Tizen Native API  6.5
UChar Iterator

The UChar Iterator module provides API for code unit iteration.

Required Header

#include <utils_i18n.h>

Overview

C API for code unit iteration. This can be implemented using simple strings, etc. The current() and next() functions only check the current index against the limit, and previous() only checks the current index against the start, to see if the iterator already reached the end of the iteration range. The assumption - in all iterators - is that the index is moved via the API, which means it won't go out of bounds, or the index is modified by user code that knows enough about the iterator implementation to set valid index values. UCharIterator functions return code unit values 0..0xffff. Before any functions operating on strings are called, the string must be set with i18n_uchar_iter_set_string(), i18n_uchar_iter_set_UTF16BE() or i18n_uchar_iter_set_UTF8().

Functions

int i18n_uchar_iter_create (i18n_uchar_iter_h *iter)
 Creates an i18n_uchar_iter_h object.
int i18n_uchar_iter_destroy (i18n_uchar_iter_h iter)
 Deletes an i18n_uchar_iter_h object.
int i18n_uchar_iter_set_string (i18n_uchar_iter_h iter, const i18n_uchar *s, int32_t length)
 Sets up an i18n_uchar_iter_h to iterate over a string.
int i18n_uchar_iter_set_utf16be (i18n_uchar_iter_h iter, const char *s, int32_t length)
 Sets up an i18n_uchar_iter_h to iterate over a UTF-16BE string (byte vector with a big-endian pair of bytes per i18n_uchar).
int i18n_uchar_iter_set_utf8 (i18n_uchar_iter_h iter, const char *s, int32_t length)
 Sets up an i18n_uchar_iter_h to iterate over a UTF-8 string.
int i18n_uchar_iter_get_index (i18n_uchar_iter_h iter, i18n_uchar_iter_origin_e origin, int32_t *index)
 Gets the current position, or the start or limit of the iteration range.
int i18n_uchar_iter_move (i18n_uchar_iter_h iter, int32_t delta, i18n_uchar_iter_origin_e origin, int32_t *new_index)
 Moves the current position relative to the start or limit of the iteration range, or relative to the current position itself.
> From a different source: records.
Lemma put_refines txn key rid K h r s :
  indexed m sz K h (S h + r) s -> op_ok (IPut key rid) -> fields_in K -> x_readOnly txn = false ->
  exists s' h', tree_op onRoot fuel txn (IPut key rid) s = ((spec_op (t_unique (ix_t s)) (t_maxKey (ix_t s)) (IPut key rid) K).1, s') /\
    indexed m sz (spec_op (t_unique (ix_t s)) (t_maxKey (ix_t s)) (IPut key rid) K).2 h' r s' /\ (h' <= S h)%nat /\ same_limits s s'.
Proof.
  intros Hi (HFk & Hkb & Hr & Hl) HK Hro. pose proof (fields_prefix_free key K HK HFk) as Hpf.
  pose proof Hi as [_ _ Hs Hk]. pose proof (entries_of K m Hk) as He.
  pose proof (wp_Put onRoot fuel m sz key rid txn Hf Hq Hsm Hkb Hl K h r s Hi) as Hw.
  cbn [tree_op spec_op]. unfold out_of. unfold wp in Hw. destruct (Z.gtb_spec (blen key + 10) (t_maxKey (ix_t s))) as [Hbig|Hsmall].
  - exists s, h. assert (E : Put onRoot fuel txn key rid s = (Err ErrKeyTooLarge, s)).
    { unfold Put, ibind, iget. rewrite Hro. unfold slotDirEntry, blen in *. rewrite treeKey_length.
      rewrite (proj2 (Z.gtb_lt _ _)) by lia. done. }
    rewrite E. split_and!; [done|by eapply indexed_room; [exact Hi|lia]|lia|done].
  - destruct (Put onRoot fuel txn key rid s) as [[[]|e|] s']; [| |done]; cbn [fst snd].
    + destruct Hw as [(h' & root & Hi' & Hh' & Ht) Hu]. exists s', h'.
      assert (Hlim : same_limits s s') by (unfold same_limits; by rewrite Ht).
      destruct (t_unique (ix_t s)) eqn:Eu; [|by split_and!]. specialize (Hu eq_refl Hnofail Hpf).
      destruct (find_rid key K) as [r0|] eqn:Ef; [|by split_and!].
      destruct (find_rid_in key K r0 He Ef) as [Hr0 Hin0]. destruct (Hu r0 Hr0 Hin0) as [Hin _].
      assert (Ef' : find_rid key K = Some rid) by (apply find_rid_least; [done|done|done|done|]; intros r1 Hr1 Hin1; by apply Hu).
      rewrite Ef in Ef'. injection Ef' as ->. rewrite bool_decide_true by done. rewrite key_insert_present in Hi' by done. by split_and!.
    + destruct Hw as [(_ & ? & _)|[(_ & ? & _)|[(-> & Eu & (r1 & Hr1 & Hne & Hin1 & Hleast) & Hi' & Ht)|(pe & _ & Hpe)]]];
        [congruence|lia| |by apply Hnofail in Hpe].
      exists s', h. rewrite Eu, (find_rid_least key K r1) by done. rewrite bool_decide_false by done.
      split_and!; [done|by eapply indexed_room; [exact Hi'|lia]|lia|by unfold same_limits; rewrite Ht].
Qed.

Lemma op_refines txn o K h r s :
  indexed m sz K h (S h + r) s -> op_ok o -> fields_in K -> x_readOnly txn = false -> (length K < fuel)%nat ->
  exists s' h', tree_op onRoot fuel txn o s = ((spec_op (t_unique (ix_t s)) (t_maxKey (ix_t s)) o K).1, s') /\
    indexed m sz (spec_op (t_unique (ix_t s)) (t_maxKey (ix_t s)) o K).2 h' r s' /\ (h' <= S h)%nat /\ same_limits s s'.
Proof.
  intros Hi Ho HK Hro Hlen. destruct o as [key rid|key rid|key|lo hi opts]; [by apply put_refines| | |].
  - destruct Ho as [HFk Hr]. pose proof (wp_Delete fuel m sz key rid txn Hf K h (S h + r) s Hi) as Hw.
    cbn [tree_op spec_op]. unfold out_of. unfold wp in Hw. destruct (Delete fuel txn key rid s) as [[[]|e|] s']; [| |done]; cbn [fst snd].
    + destruct Hw as (Hin & Hi' & Ht). rewrite bool_decide_true by done. exists s', h.
      split_and!; [done|by eapply indexed_room; [exact Hi'|lia]|lia|by unfold same_limits; rewrite Ht].
    + destruct Hw as (Hi' & Ht & [[_ ?]|[[-> Hin]|(pe & _ & Hpe)]]); [congruence| |by apply Hnofail in Hpe].
      rewrite bool_decide_false by done. exists s', h.
      split_and!; [done|by eapply indexed_room; [exact Hi'|lia]|lia|by unfold same_limits; rewrite Ht].
  - destruct (get_pure K h (S h + r) s key Hi (fields_prefix_free key K HK Ho)) as (p' & E & Hi').
    exists (MkIx (ix_t s) p'), h. cbn [tree_op spec_op]. unfold out_of, Get. rewrite E.
    split_and!; [by destruct (find_rid key K)|by eapply indexed_room; [exact Hi'|lia]|lia|done].
  - destruct Ho as [Hrev Hlo]. assert (Hpf : all_prefix_free K).
    { intros f rid Hr Hin. apply fields_prefix_free; [done|]. by eapply HK. }
    assert (Hb : bound_ok lo K).
    { destruct lo as [l|]; [|done]. intros f rid Hr Hin. apply Hlo. by eapply HK. }
    pose proof (wp_scan_all fuel Hf m sz K h (S h + r) s lo hi opts fuel Hi Hrev Hlen Hlen Hpf Hb) as Hw.
    cbn [tree_op spec_op]. unfold out_of. unfold wp in Hw. destruct (scan_all fuel fuel lo hi opts s) as [[[ks c]|e|] s']; [| |done]; cbn [fst snd] in *.
    + destruct Hw as ([[_ ->]|[(e & _ & He) _]] & Hi' & Ht); [|by apply Hnofail in He]. exists s', h.
      split_and!; [done|by eapply indexed_room; [exact Hi'|lia]|lia|by unfold same_limits; rewrite Ht].
    + destruct Hw as (pe & _ & Hpe). by apply Hnofail in Hpe.
Qed.

Lemma key_insert_length k K : (length (key_insert k K) <= S (length K))%nat.
Proof. induction K as [|x K IH]; cbn [key_insert length]; [lia|]. destruct (bcmp k x); cbn [length]; lia. Qed.

Lemma key_delete_length k K : (length (key_delete k K) <= length K)%nat.
Proof. induction K as [|x K IH]; cbn [key_delete length]; [lia|]. case_bool_decide; cbn [length]; lia. Qed.

Lemma spec_op_length uniq mk o K : (length (spec_op uniq mk o K).2 <= S (length K))%nat.
Proof.
  destruct o as [key rid|key rid|key|lo hi opts]; cbn [spec_op]; try (cbn [snd]; lia).
  - destruct (_ >? _); [cbn [snd]; lia|]. destruct (if uniq then _ else _); [case_bool_decide; cbn [snd]; lia|apply key_insert_length].
  - pose proof (key_delete_length (treeKey key rid) K). case_bool_decide; cbn [snd]; lia.
Qed.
The movement is expressed in numbers of code units forward or backward by specifying a positive or negative delta. Out of bounds movement will be pinned to the start or limit.
int i18n_uchar_iter_has_next (i18n_uchar_iter_h iter, bool *has_next)
 Checks if i18n_uchar_iter_current() and i18n_uchar_iter_next() can still return another code unit.
int i18n_uchar_iter_has_previous (i18n_uchar_iter_h iter, bool *has_previous)
 Checks if i18n_uchar_iter_previous() can still return another code unit.
int i18n_uchar_iter_current (i18n_uchar_iter_h iter, i18n_uchar32 *current)
 Returns the code unit at the current position, or I18N_SENTINEL if there is none (index is at the limit).
int i18n_uchar_iter_next (i18n_uchar_iter_h iter, i18n_uchar32 *current)
 Returns the code unit at the current index and increments the index (post-increment, like s[i++]), or returns I18N_SENTINEL if there is none (index is at the limit).
int i18n_uchar_iter_previous (i18n_uchar_iter_h iter, i18n_uchar32 *previous)
 Decrements the index and returns the code unit from there (pre-decrement, like s[--i]), or returns I18N_SENTINEL if there is none (index is at the start).
int i18n_uchar_iter_get_state (const i18n_uchar_iter_h iter, uint32_t *state)
 Gets the "state" of the iterator in the form of a single 32-bit word.
int i18n_uchar_iter_set_state (i18n_uchar_iter_h iter, uint32_t state)
 Restores the "state" of the iterator using a state word from a i18n_uchar_iter_get_state() call. The iterator object need not be the same one as for which i18n_uchar_iter_get_state() was called, but it must be of the same type (set up using the same i18n_uchar_iter_set_* function) and it must iterate over the same string (binary identical regardless of memory address).

Typedefs

typedef void * i18n_uchar_iter_h
 An i18n_uchar_iter_h handle.

Defines

#define I18N_UCHAR_ITER_UNKNOWN_INDEX   -2
 Constant value that may be returned by i18n_uchar_iter_move() indicating that the final UTF-16 index is not known, but that the move succeeded.
#define I18N_UCHAR_ITER_NO_STATE   ((uint32_t) 0xffffffff)
 Constant that refers to an error or an unknown state.

Define Documentation

#define I18N_UCHAR_ITER_NO_STATE   ((uint32_t) 0xffffffff)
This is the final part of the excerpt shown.